*** Opening DATASET RECORDS ***
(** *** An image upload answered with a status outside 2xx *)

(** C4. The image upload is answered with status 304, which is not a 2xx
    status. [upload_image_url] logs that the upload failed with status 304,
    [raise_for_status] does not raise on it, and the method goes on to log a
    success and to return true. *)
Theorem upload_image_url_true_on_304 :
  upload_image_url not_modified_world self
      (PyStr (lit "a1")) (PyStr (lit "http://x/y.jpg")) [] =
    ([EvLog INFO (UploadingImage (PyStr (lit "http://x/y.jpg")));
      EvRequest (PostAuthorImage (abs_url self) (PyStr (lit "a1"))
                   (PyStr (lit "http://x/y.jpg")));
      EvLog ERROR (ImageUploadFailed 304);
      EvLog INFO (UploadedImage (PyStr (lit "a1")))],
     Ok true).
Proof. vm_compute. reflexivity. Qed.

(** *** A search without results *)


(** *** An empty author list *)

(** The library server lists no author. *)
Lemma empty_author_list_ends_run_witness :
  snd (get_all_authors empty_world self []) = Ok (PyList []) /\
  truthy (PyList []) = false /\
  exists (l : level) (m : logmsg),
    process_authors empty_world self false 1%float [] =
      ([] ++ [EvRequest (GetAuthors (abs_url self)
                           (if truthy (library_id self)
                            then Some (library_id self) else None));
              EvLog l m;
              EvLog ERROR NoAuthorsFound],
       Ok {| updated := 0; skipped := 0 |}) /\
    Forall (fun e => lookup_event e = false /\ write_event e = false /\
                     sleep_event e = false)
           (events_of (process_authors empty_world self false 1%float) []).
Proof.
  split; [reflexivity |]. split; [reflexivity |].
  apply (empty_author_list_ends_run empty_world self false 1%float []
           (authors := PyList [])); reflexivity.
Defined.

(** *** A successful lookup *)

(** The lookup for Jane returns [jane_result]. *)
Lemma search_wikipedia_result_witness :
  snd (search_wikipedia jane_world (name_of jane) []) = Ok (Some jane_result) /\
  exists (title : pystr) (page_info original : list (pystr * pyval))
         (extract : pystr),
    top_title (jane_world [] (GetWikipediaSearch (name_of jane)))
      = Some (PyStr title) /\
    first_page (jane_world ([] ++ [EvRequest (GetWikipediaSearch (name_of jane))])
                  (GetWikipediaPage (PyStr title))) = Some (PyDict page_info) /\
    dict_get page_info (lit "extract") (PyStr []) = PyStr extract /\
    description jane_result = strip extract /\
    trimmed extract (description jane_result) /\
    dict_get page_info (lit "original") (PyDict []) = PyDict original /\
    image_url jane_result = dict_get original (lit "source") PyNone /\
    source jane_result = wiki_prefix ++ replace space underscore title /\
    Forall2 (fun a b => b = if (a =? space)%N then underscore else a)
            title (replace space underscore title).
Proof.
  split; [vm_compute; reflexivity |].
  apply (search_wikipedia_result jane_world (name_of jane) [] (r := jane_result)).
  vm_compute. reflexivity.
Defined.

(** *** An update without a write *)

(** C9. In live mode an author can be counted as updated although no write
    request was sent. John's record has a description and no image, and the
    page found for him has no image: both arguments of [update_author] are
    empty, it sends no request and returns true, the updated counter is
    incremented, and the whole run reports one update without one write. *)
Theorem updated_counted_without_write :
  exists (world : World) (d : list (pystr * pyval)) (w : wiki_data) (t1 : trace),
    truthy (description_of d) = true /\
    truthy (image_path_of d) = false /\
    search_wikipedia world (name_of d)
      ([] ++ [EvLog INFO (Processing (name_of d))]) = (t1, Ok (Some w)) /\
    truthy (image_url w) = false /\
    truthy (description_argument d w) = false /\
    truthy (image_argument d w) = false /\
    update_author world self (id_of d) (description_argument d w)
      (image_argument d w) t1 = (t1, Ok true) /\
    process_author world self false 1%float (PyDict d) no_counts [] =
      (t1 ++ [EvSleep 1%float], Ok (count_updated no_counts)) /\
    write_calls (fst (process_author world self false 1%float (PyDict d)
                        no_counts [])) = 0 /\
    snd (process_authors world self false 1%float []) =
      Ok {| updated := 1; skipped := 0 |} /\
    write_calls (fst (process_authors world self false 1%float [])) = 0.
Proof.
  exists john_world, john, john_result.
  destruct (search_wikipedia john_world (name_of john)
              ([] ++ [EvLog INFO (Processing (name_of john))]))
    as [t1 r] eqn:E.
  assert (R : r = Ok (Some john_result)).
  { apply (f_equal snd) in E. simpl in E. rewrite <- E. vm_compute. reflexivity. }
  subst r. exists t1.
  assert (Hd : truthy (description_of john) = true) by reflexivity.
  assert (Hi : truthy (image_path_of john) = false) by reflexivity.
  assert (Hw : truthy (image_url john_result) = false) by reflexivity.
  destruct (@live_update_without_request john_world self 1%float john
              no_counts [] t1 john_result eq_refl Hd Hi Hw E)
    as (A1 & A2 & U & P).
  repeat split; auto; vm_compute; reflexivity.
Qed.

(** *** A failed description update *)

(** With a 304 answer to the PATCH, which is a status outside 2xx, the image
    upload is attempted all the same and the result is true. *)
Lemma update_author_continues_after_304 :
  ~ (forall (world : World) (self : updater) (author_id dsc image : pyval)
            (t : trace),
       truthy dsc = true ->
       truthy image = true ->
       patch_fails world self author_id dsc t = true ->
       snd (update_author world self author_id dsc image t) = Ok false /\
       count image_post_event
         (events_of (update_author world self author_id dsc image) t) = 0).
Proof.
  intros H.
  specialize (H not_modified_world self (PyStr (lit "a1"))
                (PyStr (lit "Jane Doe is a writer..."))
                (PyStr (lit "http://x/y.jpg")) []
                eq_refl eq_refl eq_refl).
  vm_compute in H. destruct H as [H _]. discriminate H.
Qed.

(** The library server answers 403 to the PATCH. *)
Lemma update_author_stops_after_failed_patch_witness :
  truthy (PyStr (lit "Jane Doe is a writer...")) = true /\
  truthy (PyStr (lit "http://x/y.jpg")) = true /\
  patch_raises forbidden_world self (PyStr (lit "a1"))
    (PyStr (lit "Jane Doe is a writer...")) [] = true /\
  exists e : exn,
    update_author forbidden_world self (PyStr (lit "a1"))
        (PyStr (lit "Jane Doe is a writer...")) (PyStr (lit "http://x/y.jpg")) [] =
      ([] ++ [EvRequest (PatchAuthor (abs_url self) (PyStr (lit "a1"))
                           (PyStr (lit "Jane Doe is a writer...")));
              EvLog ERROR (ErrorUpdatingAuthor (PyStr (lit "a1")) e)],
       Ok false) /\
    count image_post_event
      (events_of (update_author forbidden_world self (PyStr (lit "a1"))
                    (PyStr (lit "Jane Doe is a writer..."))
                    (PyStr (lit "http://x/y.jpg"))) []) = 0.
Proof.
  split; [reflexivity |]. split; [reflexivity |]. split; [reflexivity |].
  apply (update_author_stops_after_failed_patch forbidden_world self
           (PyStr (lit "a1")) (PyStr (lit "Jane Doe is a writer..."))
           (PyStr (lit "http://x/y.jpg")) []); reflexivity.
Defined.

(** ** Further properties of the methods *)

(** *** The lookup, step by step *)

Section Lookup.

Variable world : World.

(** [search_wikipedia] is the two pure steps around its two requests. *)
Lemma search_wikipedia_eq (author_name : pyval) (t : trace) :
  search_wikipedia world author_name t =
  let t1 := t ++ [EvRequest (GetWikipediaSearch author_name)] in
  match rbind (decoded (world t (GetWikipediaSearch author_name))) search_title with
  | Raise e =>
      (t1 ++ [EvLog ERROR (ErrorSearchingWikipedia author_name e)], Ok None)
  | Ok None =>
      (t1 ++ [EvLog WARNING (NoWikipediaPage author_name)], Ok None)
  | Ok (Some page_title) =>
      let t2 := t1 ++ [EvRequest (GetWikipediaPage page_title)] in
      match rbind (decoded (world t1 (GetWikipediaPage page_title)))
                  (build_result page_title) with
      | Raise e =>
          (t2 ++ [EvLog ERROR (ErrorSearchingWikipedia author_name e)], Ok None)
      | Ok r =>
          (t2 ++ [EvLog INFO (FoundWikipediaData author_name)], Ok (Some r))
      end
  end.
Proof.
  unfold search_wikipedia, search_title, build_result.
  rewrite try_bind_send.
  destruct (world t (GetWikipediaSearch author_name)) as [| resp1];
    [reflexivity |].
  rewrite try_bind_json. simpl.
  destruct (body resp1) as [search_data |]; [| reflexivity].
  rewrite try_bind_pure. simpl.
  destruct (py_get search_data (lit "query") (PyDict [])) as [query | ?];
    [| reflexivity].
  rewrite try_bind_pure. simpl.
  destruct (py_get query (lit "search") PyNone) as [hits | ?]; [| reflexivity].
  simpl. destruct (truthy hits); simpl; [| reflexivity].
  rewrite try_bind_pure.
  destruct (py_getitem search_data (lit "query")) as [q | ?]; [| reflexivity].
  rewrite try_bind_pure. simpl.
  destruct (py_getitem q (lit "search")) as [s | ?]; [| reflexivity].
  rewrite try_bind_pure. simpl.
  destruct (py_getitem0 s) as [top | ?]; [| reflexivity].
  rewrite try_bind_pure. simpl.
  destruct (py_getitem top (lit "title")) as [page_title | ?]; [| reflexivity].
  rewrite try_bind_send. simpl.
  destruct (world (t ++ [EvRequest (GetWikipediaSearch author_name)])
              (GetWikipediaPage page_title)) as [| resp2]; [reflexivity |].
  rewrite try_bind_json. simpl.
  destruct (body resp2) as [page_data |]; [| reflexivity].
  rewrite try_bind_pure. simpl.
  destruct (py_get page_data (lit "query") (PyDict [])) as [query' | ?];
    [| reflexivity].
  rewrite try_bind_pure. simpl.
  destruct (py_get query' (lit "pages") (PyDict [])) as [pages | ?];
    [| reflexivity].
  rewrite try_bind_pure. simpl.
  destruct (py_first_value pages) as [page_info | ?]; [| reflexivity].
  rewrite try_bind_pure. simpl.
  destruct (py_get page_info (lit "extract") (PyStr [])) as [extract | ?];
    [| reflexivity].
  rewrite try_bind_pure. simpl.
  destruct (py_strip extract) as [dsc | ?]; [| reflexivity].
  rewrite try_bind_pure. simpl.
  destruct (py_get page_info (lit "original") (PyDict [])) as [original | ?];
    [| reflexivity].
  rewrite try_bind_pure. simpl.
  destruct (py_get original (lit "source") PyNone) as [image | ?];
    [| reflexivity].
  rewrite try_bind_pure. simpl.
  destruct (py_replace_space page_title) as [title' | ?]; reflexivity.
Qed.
*** Closing DATASET RECORDS ***
WHAT IS EXPECTED: Before answering, check every line of the records for the string "pyval", then state how many lines have it, with the number only.

ANSWER FOR THE TASK: 4